In order to examine the stereoselectivity of the reduction at the substrate 3-position, mandelate esters were examined for their ability to resolve the diastereotopic 3-hydrogens of 6 using NMR spectroscopy. Unlabelled material was synthesised by coupling 2RS-2-methylbutyric acid (±)-6 with 2S-methylmandelate 29 to give the methylmandelate ester 2RS-30 (Scheme 4A). The total of four X − 3 protons from both diastereomers were not resolved in the 1D 1H NMR spectrum (500 MHz), but were clearly resolved by correlation spectroscopy (COSY, Fig. 3A).


image file: c6sc03496a-s4.tif
Scheme 4 Synthesis of [3-2H]-2R,3S-2-methylbutanoic acid 6 and its methylmandelate ester 30: (i) LDA; (ii) MeI, 69%; (iii) MsCl, pyr, 76%; (iv) LiAlD4; (v) Jones; (vi) methylmandelic acid, EDCI, DMAP, 14% (three steps).

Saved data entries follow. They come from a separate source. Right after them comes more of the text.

(** Adding or subtracting the shifted word *)
Lemma add_shifted_ok j res op :
  0 ≤ j → product_ok (j + 1) res → bits_ok D w (λ ρ, Z.shiftl (V ρ) j mod 2 ^ w) op → Z.testbit add j || Z.testbit sub j = true →
  (if Z.testbit add j then match res with Some r => vc_bvPlusExpr w r op | None => Done op end
   else match res with Some r => vc_bvMinusExpr w r op | None => vc_bvUMinusExpr op end) ⇓ λ r, product_ok j (Some r).
Proof.
  intros Hj Hres Hop Hbit. cbn [product_ok]. rewrite (factor_step j Hj). destruct (Z.testbit add j) eqn:Ea.
  - rewrite (Hdisjoint j Hj Ea). cbn [Z.b2z]. replace (2 ^ j * (1 - 0)) with (2 ^ j) by ring. destruct res as [r|]; cbn [product_ok] in Hres.
    + eapply yields_mono; [by apply (term_ok D BVPLUS w _ _ r op Hres Hop)|]. intros x Hx. eapply bits_ok_mono; [exact Hx|].
      intros ρ _ Hd. split; [done|]. intros _. cbn [term_op bv_eval]. rewrite <- Zplus_mod, Z.shiftl_mul_pow2 by done. f_equal. ring.
    + apply yields_done. eapply bits_ok_mono; [exact Hop|]. intros ρ _ Hd. split; [done|]. intros _.
      rewrite Hres, Z.shiftl_mul_pow2 by done. done.
  - cbn [orb] in Hbit. rewrite Hbit. cbn [Z.b2z]. replace (2 ^ j * (0 - 1)) with (- 2 ^ j) by ring. destruct res as [r|]; cbn [product_ok] in Hres.
    + eapply yields_mono; [by apply (term_ok D BVSUB w _ _ r op Hres Hop)|]. intros x Hx. eapply bits_ok_mono; [exact Hx|].
      intros ρ _ Hd. split; [done|]. intros _. cbn [term_op bv_eval]. rewrite <- Zminus_mod, Z.shiftl_mul_pow2 by done. f_equal. ring.
    + eapply yields_mono; [by apply (uminus_ok D w _ op Hop)|]. intros x Hx. eapply bits_ok_mono; [exact Hx|].
      intros ρ _ Hd. split; [done|]. intros _. rewrite Hres, Z.shiftl_mul_pow2 by done. rewrite <- (Z.sub_0_l (_ mod _)), Zminus_mod_idemp_r.
      f_equal. ring.
Qed.

Lemma mul_bits_loop_ok k : ∀ res,
  (k ≤ 64)%nat → product_ok (Z.of_nat k) res → mul_bits_loop n w b add sub k res ⇓ product_ok 0.
Proof.
  induction k as [|k IH]; intros res Hk Hres; cbn [mul_bits_loop]; [by apply yields_done|]. cbv zeta.
  rewrite !bit_test by lia. replace (Z.of_nat (S k)) with (Z.of_nat k + 1) in Hres by lia.
  destruct (Z.testbit add (Z.of_nat k) || Z.testbit sub (Z.of_nat k)) eqn:E.
  - ystep.
    { destruct (Z.testbit add (Z.of_nat k)) eqn:Ea; [|done]. by rewrite (Hdisjoint (Z.of_nat k)) by (done || lia). }
    assert (Z.of_nat k < w).
    { apply Z.nle_gt. intros Hle. rewrite !(testbit_high w) in E by done. done. }
    call left_shift_ok; [exact Hn|done|exact Hb|split; lia|]. intros op Hop. call (add_shifted_ok (Z.of_nat k) res op); [lia|done..|].
    intros r Hr. apply IH; [lia|done].
  - apply IH; [lia|]. apply orb_false_iff in E as [Ea Es].
    assert (factor (Z.of_nat k) = factor (Z.of_nat k + 1)) as Ef by (rewrite factor_step, Ea, Es by lia; cbn [Z.b2z]; ring).
    destruct res; cbn [product_ok] in *; by rewrite Ef.
Qed.
End multiplication.

Lemma bits_ok_eq D w V V' n :
  bits_ok D w V n → (∀ ρ, wf_assignment ρ → D ρ → V ρ `bits` w → V ρ = V' ρ) → bits_ok D w V' n.
Proof. intros Hn HV. eapply bits_ok_mono; [exact Hn|]. auto. Qed.

(** The truncated constants have the same difference modulo [2^w]. *)
Lemma truncated_product v w add sub x :
  0 ≤ w ≤ 64 → x = u64 (add - sub) → (v * factor (add mod 2 ^ w) (sub mod 2 ^ w) 0) mod 2 ^ w = (v * x) mod 2 ^ w.
Proof.
  intros Hw ->. unfold factor. change (2 ^ 0) with 1. rewrite !Z.div_1_r, !Z.mul_1_l.
  rewrite <- Zmult_mod_idemp_r, <- Zminus_mod, Zmult_mod_idemp_r. symmetry. unfold u64.
  rewrite <- Zmult_mod_idemp_r, mod_mod_pow2, Zmult_mod_idemp_r by lia. done.
Qed.

Lemma product_start D w V add sub k : 0 ≤ w ≤ k → add `bits` w → sub `bits` w → product_ok D w add sub V k None.
Proof.
  intros Hk Ha Hs. cbn [product_ok]. unfold factor. rewrite !Z.div_small by (eapply (bounded_mono w); [lia|done]). by rewrite Z.mul_0_r.
Qed.

Lemma mul_bits_ok D w V n b add sub add' sub' x :
  bits_ok D w V n → 0 < w ≤ 64 → 0 ≤ b → w ≤ 2 ^ b → x = u64 (add - sub) →
  (∀ j, 0 ≤ j → Z.testbit add j = true → Z.testbit sub j = false) → add' = add mod 2 ^ w → sub' = sub mod 2 ^ w →
  (res ← mul_bits_loop n w b add' sub' 64 None;
   match res with Some res => Done res | None => bvZero w end) ⇓ bits_ok D w (λ ρ, (V ρ * x) mod 2 ^ w).
Proof.
  intros Hn Hw Hb Hwb Ex Hdis -> ->.
  assert (add mod 2 ^ w `bits` w ∧ sub mod 2 ^ w `bits` w) as [Ha Hs] by (split; auto with klee lia).
  call (mul_bits_loop_ok D w (add mod 2 ^ w) (sub mod 2 ^ w) b V n Hn (proj2 Hw) Hb Hwb Ha Hs); [|lia|apply product_start; [lia|done..]|].
  - intros j Hj. rewrite !testbit_mod by lia. case_bool_decide; [cbn [andb]; auto|done].
  - intros [r|] Hr; cbn [product_ok] in Hr.
    + apply yields_done. eapply bits_ok_eq; [exact Hr|]. intros ρ _ _ _. apply truncated_product; [lia|done].
    + eapply yields_mono; [apply (bvZero_ok D); lia|]. intros z Hz. eapply bits_ok_eq; [exact Hz|]. intros ρ _ _ _.
      rewrite <- (truncated_product _ w add sub x), Hr, Z.mul_0_r by (done || lia). by rewrite Z.mod_0_l by (pose proof (pow2_pos w); lia).
Qed.

Lemma mul_by_constant_ok D w V n x :
  bits_ok D w V n → w ≤ 64 → x `bits` 64 → constructMulByConstant n w x ⇓ bits_ok D w (λ ρ, (V ρ * x) mod 2 ^ w).
Proof.
  intros Hn Hw Hx. pose proof (bits_width _ _ _ _ Hn). unfold constructMulByConstant.
  destruct (getShiftBits_ok w) as (b & -> & Hb & _ & Hwb); [lia|]. apply yields_bind, yields_done.
  call mult_constants; [done|]. intros [add sub] (_ & _ & Hdis & Ex).
  apply (mul_bits_ok D w V n b add sub); first [done|lia|apply truncateToNBits_64; lia].
Qed.

(** ** Division by constants *)

Lemma extract_high x : bv_extract (x mod 2 ^ 64) 32 32 = (x / 2 ^ 32) mod 2 ^ 32.
Proof.
  unfold bv_extract. rewrite <- (Z.shiftr_div_pow2 x) by lia. apply Z.bits_inj'. intros i Hi. rewrite !testbit_mod, !Z.shiftr_spec by lia.
  case_bool_decide; [|done]. rewrite testbit_mod, bool_decide_true by lia. done.
Qed.

Lemma extract_shifted x s : 0 ≤ s ≤ 32 → bv_extract (Z.shiftr (x mod 2 ^ 64) s) 0 32 = (x / 2 ^ s) mod 2 ^ 32.
Proof.
  intros Hs. unfold bv_extract. rewrite Z.shiftr_0_r, <- (Z.shiftr_div_pow2 x) by lia. apply Z.bits_inj'. intros i Hi.
  rewrite !testbit_mod, !Z.shiftr_spec by lia. case_bool_decide; [|done]. rewrite testbit_mod, bool_decide_true by lia. done.
Qed.

Lemma udiv_by_constant_ok D V n d :
  bits_ok D 32 V n → 0 < d < 2 ^ 32 → constructUDivByConstant n 32 d ⇓ bits_ok D 32 (λ ρ, V ρ / d).
Proof.
  intros Hn Hd. pose proof Hn as (_ & _ & Hv). unfold constructUDivByConstant. ystep; [done|]. rewrite u32_small by lia.
  call udiv_constants; [done|]. intros [[m sh1] sh2] (Hm & Hsh1 & Hsh2 & Hq).
  call (const_Int_ok D 32 sh1); [lia|split; lia|]. intros e1 He1. call (const_Int_ok D 32 sh2); [lia|split; lia|]. intros e2 He2.
  call (bvZero_ok D 32); [lia|]. intros z Hz. call (concat_ok D 32 32); [exact Hz|exact Hn|lia|]. change (32 + 32) with 64. intros n64 Hn64.
  call (mul_by_constant_ok D 64); [exact Hn64|lia|eapply (bounded_mono 32); [lia|done]|]. intros t64 Ht64.
  call (extract_ok D 64); [exact Ht64|lia..|]. change (63 - 32 + 1) with 32. intros t1 Ht1.
  set (T := λ ρ, (m * V ρ) / 2 ^ 32). apply (bits_ok_eq D 32 _ T) in Ht1.
  2: { intros ρ Hρ Hd' _. destruct (Hv ρ Hρ Hd') as [_ Hb]. rewrite extract_high. unfold bv_concat, T. rewrite Z.shiftl_0_l, Z.lor_0_l, Z.mul_comm.
    apply Z.mod_small. destruct (Hq _ Hb) as [Ht _]. unfold bounded in Hb. lia. }
  call (term_ok D BVSUB 32); [exact Hn|exact Ht1|done|]. intros nt Hnt. apply (bits_ok_eq D 32 _ (λ ρ, V ρ - T ρ)) in Hnt.
  2: { intros ρ Hρ Hd' _. destruct (Hv ρ Hρ Hd') as [_ Hb]. destruct (Hq _ Hb) as [Ht _]. apply Z.mod_small. fold (T ρ) in Ht. unfold bounded in Hb. lia. }
  call (var_right_shift_ok D 32 32 (λ ρ, V ρ - T ρ) (λ _, sh1)); [done|done|lia|lia|intros; lia|]. intros s1 Hs1.
  call (term_ok D BVPLUS 32); [exact Hs1|exact Ht1|done|]. intros p Hp.
  apply (bits_ok_eq D 32 _ (λ ρ, (V ρ - T ρ) / 2 ^ sh1 + T ρ)) in Hp.
  2: { intros ρ Hρ Hd' _. destruct (Hv ρ Hρ Hd') as [_ Hb]. destruct (Hq _ Hb) as [Ht _]. fold (T ρ) in Ht. cbn [term_op bv_eval].
    rewrite Z.shiftr_div_pow2 by lia. pose proof (pow2_pos sh1 ltac:(lia)). apply Z.mod_small. unfold bounded in Hb.
    assert (0 ≤ (V ρ - T ρ) / 2 ^ sh1 ≤ V ρ - T ρ); [|lia]. split; [apply Z.div_pos; lia|]. apply Z.div_le_upper_bound; [lia|]. nia. }
  eapply yields_mono; [apply (var_right_shift_ok D 32 32 (λ ρ, (V ρ - T ρ) / 2 ^ sh1 + T ρ) (λ _, sh2)); [done|done|lia|lia|intros; lia]|].
  intros r Hr. eapply bits_ok_eq; [exact Hr|]. intros ρ Hρ Hd' _. destruct (Hv ρ Hρ Hd') as [_ Hb]. destruct (Hq _ Hb) as [_ Eq].
  rewrite Z.shiftr_div_pow2 by lia. exact Eq.
Qed.

Lemma sign_bit w v : 0 < w → v `bits` w → Z.testbit v (w - 1) = (sgn w v <? 0).
Proof.
  intros Hw Hv. unfold sgn. destruct Hv as [Hv0 Hv]. pose proof (pow2_split w Hw). destruct (v <? 2 ^ (w - 1)) eqn:E; unbool.
  - rewrite (proj2 (Z.ltb_ge v 0)) by lia. apply (testbit_high (w - 1)); [by split|lia].
  - rewrite (proj2 (Z.ltb_lt (v - 2 ^ w) 0)) by lia. apply Z.testbit_true; [lia|].
    replace (v / 2 ^ (w - 1)) with 1; [done|]. apply (Z.div_unique_pos _ _ _ (v - 2 ^ (w - 1))); lia.
Qed.

Lemma u32_sgn v : v `bits` 32 → u32 (sgn 32 v) = v.
Proof. intros. by apply (sgn_mod 32). Qed.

image file: c6sc03496a-f3.tif
Fig. 3 Stereochemical outcome of ER reduction at the 3-position. (A) COSY NMR of 2RS-2-methylbutyric methylmandelate ester 30. (B) Assignment of 2R-methyl and 3-anti-H from synthetic material, expansion of 4-methyl region; (C) results from incubations with tigloyl pantetheine 5P, expansion of 4-methyl region; (D) results from incubations with angelic pantetheine 8P, expansion of 4-methyl region.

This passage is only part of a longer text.